My output code is. cout<<fixed<<setprecision(2)<<variable<<endl; However, it outputs e.g. 2.99. I need 2.9 though. cout<<fixed<<setprecision(1)<<variable<<endl; Outputs 3.0, though.

Please help me, I will be infinitely grateful. :)

CodePudding user response:

Illustrating the floating-point environment solution from Sebastian in the comments

#include <fenv.h>
#include <iostream>
#include <iomanip>

int main() {
    if (fesetround(FE_TOWARDZERO)) {
        // need to check for non-zero error condition
        std::cerr << "Unable to set correct rounding direction" << std::endl;
        return 1;
    }

    float value = 2.99f;

    std::cout << std::setprecision(2) << value << std::endl;
}

This prints

2.9

Note that this will also affect other floating point calculations, which may cause unexpected results.
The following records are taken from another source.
(** * small_crypto: the Collector and the Analyzer, embedded and verified

    [scripts/collect_data.py] fetches daily market series for two coins and
    upserts them into two SQLite tables; [scripts/analyze_data.py] reads the
    tables back, cleans them and computes summary statistics and a weekday
    aggregation for the report.

    Modelling conventions.
    - A calendar date is the number of days since 1970-01-01 (a [Z]); the
      text ['%Y-%m-%d'] the scripts store is a one-to-one rendering of it.
    - A REAL / float64 value is an [option Q]: [None] stands for SQL NULL,
      JSON null and, in the Analyzer, for a value that is not a finite number
      (NaN).  Arithmetic is exact rational arithmetic; rounding is not
      modelled.
    - A table is the list of its rows in rowid order, the order in which
      [SELECT *] hands them to the Analyzer.
    - Exceptions are results ([Raise]); network, clock and log effects are
      recorded as a trace of events.
    - The Analyzer's frames are the frames [pd.read_sql_query] builds: a value
      column with at least one number is float64, a value column of a
      non-empty table that holds only NULL is an object column, on which
      [DataFrame.interpolate] raises [TypeError]. *)

From Stdlib Require Import ZArith QArith Qreduction Lqa List Bool String Lia Permutation Sorted.
Import ListNotations.
Open Scope Z_scope.

(** ** Shared data model *)

Record row := mkRow {
  date : Z;
  price : option Q;
  volume : option Q;
  market_cap : option Q
}.

Definition table := list row.

Record database := mkDb {
  bitcoin : table;
  ethereum : table
}.

Definition get_table (db : database) (name : string) : option table :=
  if String.eqb name "bitcoin" then Some (bitcoin db)
  else if String.eqb name "ethereum" then Some (ethereum db)
  else None.

Definition set_table (db : database) (name : string) (t : table) : database :=
  if String.eqb name "bitcoin" then mkDb t (ethereum db)
  else if String.eqb name "ethereum" then mkDb (bitcoin db) t
  else db.

(** The exception classes the two scripts can raise. *)
Inductive exn :=
| HTTPError (status : Z)
| RequestException
| SqliteError
| ValueError
| TypeError
| IndexError.

Inductive result (A : Type) :=
| Return (a : A)
| Raise (e : exn).
Arguments Return {A} a.
Arguments Raise {A} e.

Definition is_raise {A} (r : result A) : bool :=
  match r with Raise _ => true | Return _ => false end.

(** ** collect_data.py *)

Module Collector.

(** The JSON body of [/coins/{id}/market_chart]: three sequences of
    [[timestamp_ms, value]] pairs. *)
Record market_chart := mkChart {
  prices : list (Z * option Q);
  total_volumes : list (Z * option Q);
  market_caps : list (Z * option Q)
}.

(** What one [requests.get] can do: answer with a status line and a body,
    or raise a [RequestException] that is not an [HTTPError] (connection
    error, timeout).  [response.json()] decodes the body either to a market
    chart, a non-empty dict and so true in [if data:], or to [None], the
    JSON value [null]. *)
Inductive response :=
| Http (status : Z) (body : option market_chart)
| ConnectionFailure.

Inductive level := INFO | WARNING | ERROR.

Inductive message :=
| TablesCreated
| Processing (coin : string)
| FetchedOk (coin : string)
| RateLimitExceeded (coin : string)
| HttpErrorFetching (coin : string) (e : exn)
| ErrorFetching (coin : string) (e : exn)
| StoredOk (coin : string)
| ErrorStoring (coin : string) (e : exn)
| NoDataReceived (coin : string)
| CollectionCompleted
| ErrorInMain (e : exn)
| ConnectionClosed.

Inductive event :=
| Get (coin : string) (days : Z)
| Sleep (seconds : Z)
| Log (l : level) (m : message).

(** The world a run of the job meets: the answer of the remote API to the
    n-th attempt for a coin; whether SQLite fails on a table, at the first
    use of the connection in [store_data] and so before any payload entry is
    looked at; and the local time zone, as the offset of local time from UTC
    in seconds that is in force at an instant given in milliseconds since
    the epoch (it changes with daylight saving time). *)
Record env := mkEnv {
  api : string -> nat -> response;
  sqlite_fails : string -> bool;
  utc_offset : Z -> Z
}.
I don't know how widespread support is for these different rounding directions on different target architectures, so if you want extreme portability you'll need to provide a back up solution if fesetround returns a non-zero value.

godbolt

CodePudding user response:

Here's one way:

#include <math.h>
#include <iostream>

int main() {

    auto f = 2.9999;

    std::cout << trunc(f * 10) / 10 << '\n';

}

CodePudding user response:

Sebastian solved it in the comments.